Investor spotlight: Klaus Hommels on success, failure and what makes him nervous

Klaus Hommels
Klaus Hommels

Klaus Hommels
Klaus Hommels’ early-stage investments in Skype, Facebook and Spotify have earned him a place as one of Europe’s leading angel investors. Here, on a short break during the recent CEO Berlin conference, we asked him about his approach to investment.

What was your path into investment?

It started when my grandma gave me $20,000 bucks and she said if you lose something – to buy stocks – if you lose something, I cover it. If you gain something, you keep it. At that time, I was a very fast right wing with Puma shoes… Puma made an IPO. I said, OK, I know this, great shoes. So I bought with this $20,000 bucks, Puma, and I tripled the money. So I earned $60,000 at a time when I got $20 bucks pocket money a month.

I thought, this is so cool, this investing. I just telephone twice and I make more money than the next 100 years of pocket money.

How old were you?

14, 15.

Puma shoes

What do you consider to be your biggest success with investment?

I probably have a different definition that you’d expect. My biggest success is if I can be part of, and be instrumental, that one entrepreneur with a big vision can realise his dream. So, being part of the story of Skype or being part of the story of Spotify.

What’s your most expensive regret?

One business I did, it was Wunderloop [a $10m Series A investment alongside Skype’s Niklas Zennström]. I think at the end it was too early. It was a behavioral targeting network so big data, everything that everyone is talking about now, but two or three years too early.

What advice would you give to someone starting out as an investor?

Before you start becoming an investor, you have to work in the industry. Just with financial metrics, you would hardly get accepted by cool entrepreneurs in which you want to invest. It’s not a financing discipline, it’s a service industry…

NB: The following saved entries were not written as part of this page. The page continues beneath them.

(** [np.dot(rows.T, a)] for [rows] of shape [(m, n)] and [a] of shape
    [(k,)]: [ValueError] unless [m = k]. *)
Definition np_dot_T (n : nat) (rows : matrix) (a : vec) : outcome vec :=
  if decide (length rows = length a) then
    Ok (map (fun col => dot col a) (transpose n rows))
  else Fail (Exn ValueError).

(** [K[i] = v] on an array [K] with [n] columns.  NumPy broadcasts a [v] of
    length one to the row, which is not modelled. *)
Definition set_row (n : nat) (K : matrix) (i : nat) (v : vec) : outcome matrix :=
  if decide (i < length K)%nat then
    if decide (length v = n) then Ok (<[i := v]> K)
    else if decide (length v = 1%nat) then Fail Unmodelled
    else Fail (Exn ValueError)
  else Fail (Exn IndexError).

(** ** The stage evaluator *)

Section StageEvaluator.

(** The right-hand side of the system, [fun(t, y)]. *)
Variable fun_ : R -> vec -> vec.

Definition call_fun (t : R) (y : vec) : comp vec := fun log =>
  Ok (fun_ t y, log ++ [(t, y)]).

(** The body of [for s, (a, c) in enumerate(zip(A, C))], started at
    index [s]. *)
Fixpoint rk_stages (n : nat) (t : R) (y : vec) (h : R) (s : nat)
    (AC : list (vec * R)) (K : matrix) : comp matrix :=
  match AC with
  | [] => mret K
  | (a, c) :: rest =>
      d ← lift (np_dot_T n (take (S s) K) a);
      let dy := muls d h in
      arg ← lift (np_add y dy);
      v ← call_fun (t + c * h) arg;
      K' ← lift (set_row n K (S s) v);
      rk_stages n t y h (S s) rest K'
  end.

You have to have certain capabilities that the entrepreneur would appreciate. You know a little bit about KPIs, logistics, online advertising. Otherwise, you have nothing but money, then you most probably end up at the losing part of the equation…

This industry is an inefficient market, meaning the difference between the top quartile and the second quartile is gigantic. If you don’t have the high likelihood that you can end up in the first quarter, it’s total altruism.

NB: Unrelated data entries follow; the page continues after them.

(** ** The tail pointer at a full container, and containers side by side *)

(** [ExtandArray] does not read [tail_]. *)
Lemma ExtandArray_ignores_tail c (k : Z) :
  ExtandArray dflt (set_tail c k) = ExtandArray dflt c.
Proof.
  destruct c as [d hd tl s cap]. unfold ExtandArray, set_tail. cbn.
  destruct (cap =? 0); reflexivity.
Qed.

Lemma repr_set_tail c h xs (k : Z) : repr c h xs -> repr (set_tail c k) h xs.
Proof.
  intros (blk & [Hb Hl Hc Hs Hh] & Hsz & Hel). destruct c as [d hd tl s cap].
  exists blk. split; [constructor; assumption|]. split; assumption.
Qed.

(** X19.  An insertion into a full container does not read the tail pointer,
    since growth sets it anew.  So from a full container, whatever its tail
    pointer (the fill and the copy constructor return a full container whose
    tail pointer is one short), a run of operations that starts with an
    insertion leaves what the same run of list operations gives, with a
    consistent tail pointer. *)
Theorem insertion_first_sets_tail o os c h xs ys c' h' :
  repr c h xs -> size_ c = capacity_ c -> inserts o = true ->
  apply_ops (o :: os) xs = Some ys ->
  run_ops dflt (o :: os) c h = Done (c', h') ->
  to_list c' h' = Done (ys, h') /\ Size c' = Z.of_nat (length ys) /\ tail_ok c'.
Proof.
  intros Hr Hfull Hins Hys E.
  set (c0 := set_tail c (slot c (size_ c))).
  assert (Hr0 : repr c0 h xs) by (apply repr_set_tail; exact Hr).
  assert (Ht0 : tail_ok c0) by (intros _; destruct c; reflexivity).
  assert (E0 : run_ops dflt (o :: os) c0 h = Done (c', h')).
  { rewrite <- E. cbn [run_ops].
    destruct (insertion_starts_with_growth o Hins) as (rest & Hrest).
    assert (Eg : grow_if_full dflt c0 h = grow_if_full dflt c h).
    { unfold grow_if_full, c0. rewrite ExtandArray_ignores_tail.
      unfold set_tail. cbn [size_ capacity_]. rewrite Hfull, Z.eqb_refl. reflexivity. }
    unfold mbind, M_bind, bind. rewrite !Hrest.
    unfold mbind, M_bind, bind. rewrite Eg. reflexivity. }
  destruct (run_ops_refine (o :: os) c0 h xs ys c' h' Hr0 Ht0 Hys E0) as [Hr' Ht'].
  split; [apply to_list_spec; exact Hr'|]. split; [|exact Ht'].
  unfold Size. apply (repr_length _ _ _ Hr').
Qed.

(** X20.  Containers do not disturb each other.  Whatever operations run on
    one container, growth included, a container with another array still holds
    its sequence afterwards, and the two arrays are still apart. *)
Theorem operations_leave_other_containers os c h c' h' d ys :
  repr d h ys -> data_array_ d <> data_array_ c ->
  run_ops dflt os c h = Done (c', h') ->
  repr d h' ys /\ to_list d h' = Done (ys, h') /\ data_array_ d <> data_array_ c'.
Proof.
  intros Hd Hne E. pose proof (run_ops_frame os c h c' h' E) as Hf.
  assert (Hlt : forall a, data_array_ d = Some a -> (a < length h)%nat).
  { intros a Ea. destruct Hd as (blk & Hwf & _).
    pose proof (wf_block _ _ _ Hwf) as Hb. rewrite Ea in Hb.
    eapply live_lt. exact Hb. }
  assert (Hd' : repr d h' ys).
  { apply (repr_frame d h h' ys Hd). intros a Ea.
    apply (frame_live c h c' h' a Hf (Hlt a Ea)). congruence. }
  split; [exact Hd'|]. split; [apply to_list_spec; exact Hd'|].
  destruct Hf as [_ [Em|(a & Ea & Hge)]].
  - congruence.
  - intros Ed. rewrite Ea in Ed. specialize (Hlt a Ed). lia.
Qed.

Do you feel like you still take big risks?

Everything which you’re proud of and which you’re glad about has to hurt if it doesn’t work… I don’t want to have one foot in the fridge and the other in the oven and say I have two average warm feet. No, I think there has to be risk involved.

What’s the best book you’ve read recently?

I only read biographies. That was the biography of the Quandt family.

The family that own BMW?

But basically starting way earlier. Günther Quandt had to manoeuvre the family assets through depression, through wars, and it was very smart the way he did it.

Who are a few investors that have taught you things?

That’s difficult because… At the beginning, I had a lot of luck so I got into it, then I had already developed my style before I even got to know these people. But for me some appreciated people to talk to are Lee Fixel, Michael Moritz and Sonali De Rycker.

Lee Fixel, Michael Mortiz, Sonali De Rycker

Any particular reason?

So Sonali is super smart and analytical. Michael Moritz, I’m on a board with Klarna with him – he brings deep Silicon Valley knowledge and valuable company building experience. When we have a board meeting, he comes three hours earlier and has discussions with the second and third hierarchies. The moment the board meeting starts, he knows more about the organization than the CEO is willing to tell him…

Lee Fixel, I think is totally cool because he thinks about winning markets. He belongs to a hedge fund so it’s a different view to investing. He says, OK, if India is a multi-billion market, why should I care about the $200 or $300 million that I lose in the beginning?

So he goes in and writes checks to a variety of e-commerce companies. Then he says, OK, which of those performs best, is the best team with the best managers. Then he gives them 50 to 100 [million]. Then he’s sure he can get everybody… He was in MercadoLibre, in Yandex, in Flipkart. He’s everywhere.

What’s a sector you’re not investing in that you think you should be?

I think I should get closer to B2B models but I’ve always had bad experiences with it. One thing that shocks me always, that makes me nervous, is – if you have a B2B model, the only thing that you can do is call the person in the company that will decide on the use of my product. If it doesn’t pick up, or he doesn’t get it, there’s nothing you can do.

That makes me nervous. With a B2C company, you can buy adverts or whatever and then you can get going, or twist the model. You are more in a self-determined mode… but, as a matter of fact there are more billion dollar B2B companies than B2C companies. It’s just that the B2C companies are more shiny.

What’s something you’re really excited about?

I’m totally excited about electromobility. I thought, for example, I’d never even touch a Citroën but since it was the only electrocar on an island where we spend holidays, I rented a Citröen e-car. It was cool… I’m fascinated by that.